**ACTIVITY**.
Look below for the line holding "isnan := fun _ => false;" and the line holding "reshape array *)". Repeat those two and everything between, exactly.

---------- DATA UNDER STUDY ----------

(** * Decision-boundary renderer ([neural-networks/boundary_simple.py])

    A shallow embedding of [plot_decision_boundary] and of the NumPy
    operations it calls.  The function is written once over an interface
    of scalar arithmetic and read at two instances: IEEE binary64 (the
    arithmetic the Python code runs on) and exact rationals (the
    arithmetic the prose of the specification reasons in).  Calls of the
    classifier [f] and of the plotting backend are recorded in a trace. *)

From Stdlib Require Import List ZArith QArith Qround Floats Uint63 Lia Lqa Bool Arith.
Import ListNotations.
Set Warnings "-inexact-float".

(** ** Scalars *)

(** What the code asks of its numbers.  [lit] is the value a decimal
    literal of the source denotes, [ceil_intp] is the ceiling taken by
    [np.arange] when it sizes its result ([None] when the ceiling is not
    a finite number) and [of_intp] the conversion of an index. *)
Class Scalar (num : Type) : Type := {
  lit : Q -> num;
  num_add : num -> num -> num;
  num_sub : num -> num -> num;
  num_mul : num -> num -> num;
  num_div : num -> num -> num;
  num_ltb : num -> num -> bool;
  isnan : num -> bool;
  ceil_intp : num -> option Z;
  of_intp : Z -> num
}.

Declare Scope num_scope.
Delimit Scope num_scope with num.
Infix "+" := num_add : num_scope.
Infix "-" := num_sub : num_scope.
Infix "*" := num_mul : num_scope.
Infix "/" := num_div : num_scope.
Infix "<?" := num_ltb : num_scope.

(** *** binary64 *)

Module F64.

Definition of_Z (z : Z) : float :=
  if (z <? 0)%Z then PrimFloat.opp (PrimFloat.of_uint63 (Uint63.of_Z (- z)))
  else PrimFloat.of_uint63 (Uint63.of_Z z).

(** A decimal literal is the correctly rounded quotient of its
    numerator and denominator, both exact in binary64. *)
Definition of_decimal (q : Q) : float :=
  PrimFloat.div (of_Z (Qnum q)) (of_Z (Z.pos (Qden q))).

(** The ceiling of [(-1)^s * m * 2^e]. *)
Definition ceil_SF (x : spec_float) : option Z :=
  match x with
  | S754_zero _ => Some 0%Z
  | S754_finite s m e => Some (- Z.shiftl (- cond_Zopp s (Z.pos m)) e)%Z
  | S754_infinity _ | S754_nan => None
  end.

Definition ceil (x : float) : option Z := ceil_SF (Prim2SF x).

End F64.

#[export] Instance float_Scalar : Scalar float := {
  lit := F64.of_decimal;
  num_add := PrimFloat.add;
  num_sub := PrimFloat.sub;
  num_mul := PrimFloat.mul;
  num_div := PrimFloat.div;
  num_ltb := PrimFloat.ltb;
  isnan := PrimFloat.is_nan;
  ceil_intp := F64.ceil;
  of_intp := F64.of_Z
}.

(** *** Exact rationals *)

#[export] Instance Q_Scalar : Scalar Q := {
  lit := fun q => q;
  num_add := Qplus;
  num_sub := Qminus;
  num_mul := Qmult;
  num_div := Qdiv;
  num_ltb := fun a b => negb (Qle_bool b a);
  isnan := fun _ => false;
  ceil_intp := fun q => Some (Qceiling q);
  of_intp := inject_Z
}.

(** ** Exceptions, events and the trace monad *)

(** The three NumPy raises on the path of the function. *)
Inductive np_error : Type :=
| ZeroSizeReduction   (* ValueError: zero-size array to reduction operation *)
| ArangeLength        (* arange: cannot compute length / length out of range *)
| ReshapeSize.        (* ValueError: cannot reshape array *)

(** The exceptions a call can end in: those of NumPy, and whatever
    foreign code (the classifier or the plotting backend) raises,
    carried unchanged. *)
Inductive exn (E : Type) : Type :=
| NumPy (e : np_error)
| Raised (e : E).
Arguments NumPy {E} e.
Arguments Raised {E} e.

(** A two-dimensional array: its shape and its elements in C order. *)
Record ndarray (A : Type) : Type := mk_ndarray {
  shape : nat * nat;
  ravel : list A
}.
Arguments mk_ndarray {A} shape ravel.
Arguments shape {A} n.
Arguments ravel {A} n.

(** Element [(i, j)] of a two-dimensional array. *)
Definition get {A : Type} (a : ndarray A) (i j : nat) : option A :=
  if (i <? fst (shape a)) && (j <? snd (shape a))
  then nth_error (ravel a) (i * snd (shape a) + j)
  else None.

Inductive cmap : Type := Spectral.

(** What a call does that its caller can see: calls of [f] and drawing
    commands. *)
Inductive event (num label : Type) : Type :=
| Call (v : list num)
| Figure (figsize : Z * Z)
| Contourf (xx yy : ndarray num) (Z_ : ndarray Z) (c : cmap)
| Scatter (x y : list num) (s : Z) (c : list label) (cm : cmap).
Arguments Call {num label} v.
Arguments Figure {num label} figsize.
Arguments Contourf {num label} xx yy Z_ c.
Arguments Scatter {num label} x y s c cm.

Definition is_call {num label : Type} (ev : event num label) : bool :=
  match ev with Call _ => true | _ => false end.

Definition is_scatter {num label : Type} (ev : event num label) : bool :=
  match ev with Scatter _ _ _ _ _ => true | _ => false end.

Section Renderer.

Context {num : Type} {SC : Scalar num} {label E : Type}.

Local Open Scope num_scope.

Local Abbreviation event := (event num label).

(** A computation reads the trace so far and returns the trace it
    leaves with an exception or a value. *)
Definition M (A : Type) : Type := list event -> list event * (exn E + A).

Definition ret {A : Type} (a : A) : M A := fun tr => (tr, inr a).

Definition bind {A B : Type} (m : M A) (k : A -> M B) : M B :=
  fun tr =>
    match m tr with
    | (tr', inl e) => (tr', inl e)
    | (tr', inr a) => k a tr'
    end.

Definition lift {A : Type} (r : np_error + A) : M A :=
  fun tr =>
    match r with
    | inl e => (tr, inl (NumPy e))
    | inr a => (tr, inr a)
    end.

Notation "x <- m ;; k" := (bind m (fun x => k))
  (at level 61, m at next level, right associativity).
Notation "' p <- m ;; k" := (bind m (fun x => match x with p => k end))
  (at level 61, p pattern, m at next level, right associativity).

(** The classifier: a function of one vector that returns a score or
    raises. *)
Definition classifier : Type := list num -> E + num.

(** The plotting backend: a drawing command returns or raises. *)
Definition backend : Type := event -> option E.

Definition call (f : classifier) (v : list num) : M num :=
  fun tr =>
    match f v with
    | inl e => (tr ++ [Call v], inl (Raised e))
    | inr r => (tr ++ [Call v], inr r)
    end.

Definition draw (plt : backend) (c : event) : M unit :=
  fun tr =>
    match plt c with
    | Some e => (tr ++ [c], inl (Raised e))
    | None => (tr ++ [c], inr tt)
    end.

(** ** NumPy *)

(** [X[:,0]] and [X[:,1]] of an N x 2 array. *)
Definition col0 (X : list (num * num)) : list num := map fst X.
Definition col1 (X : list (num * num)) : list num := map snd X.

----------

**ANSWER**.
  isnan := fun _ => false;
  ceil_intp := fun q => Some (Qceiling q);
  of_intp := inject_Z
}.

(** ** Exceptions, events and the trace monad *)

(** The three NumPy raises on the path of the function. *)
Inductive np_error : Type :=
| ZeroSizeReduction   (* ValueError: zero-size array to reduction operation *)
| ArangeLength        (* arange: cannot compute length / length out of range *)
| ReshapeSize.        (* ValueError: cannot reshape array *)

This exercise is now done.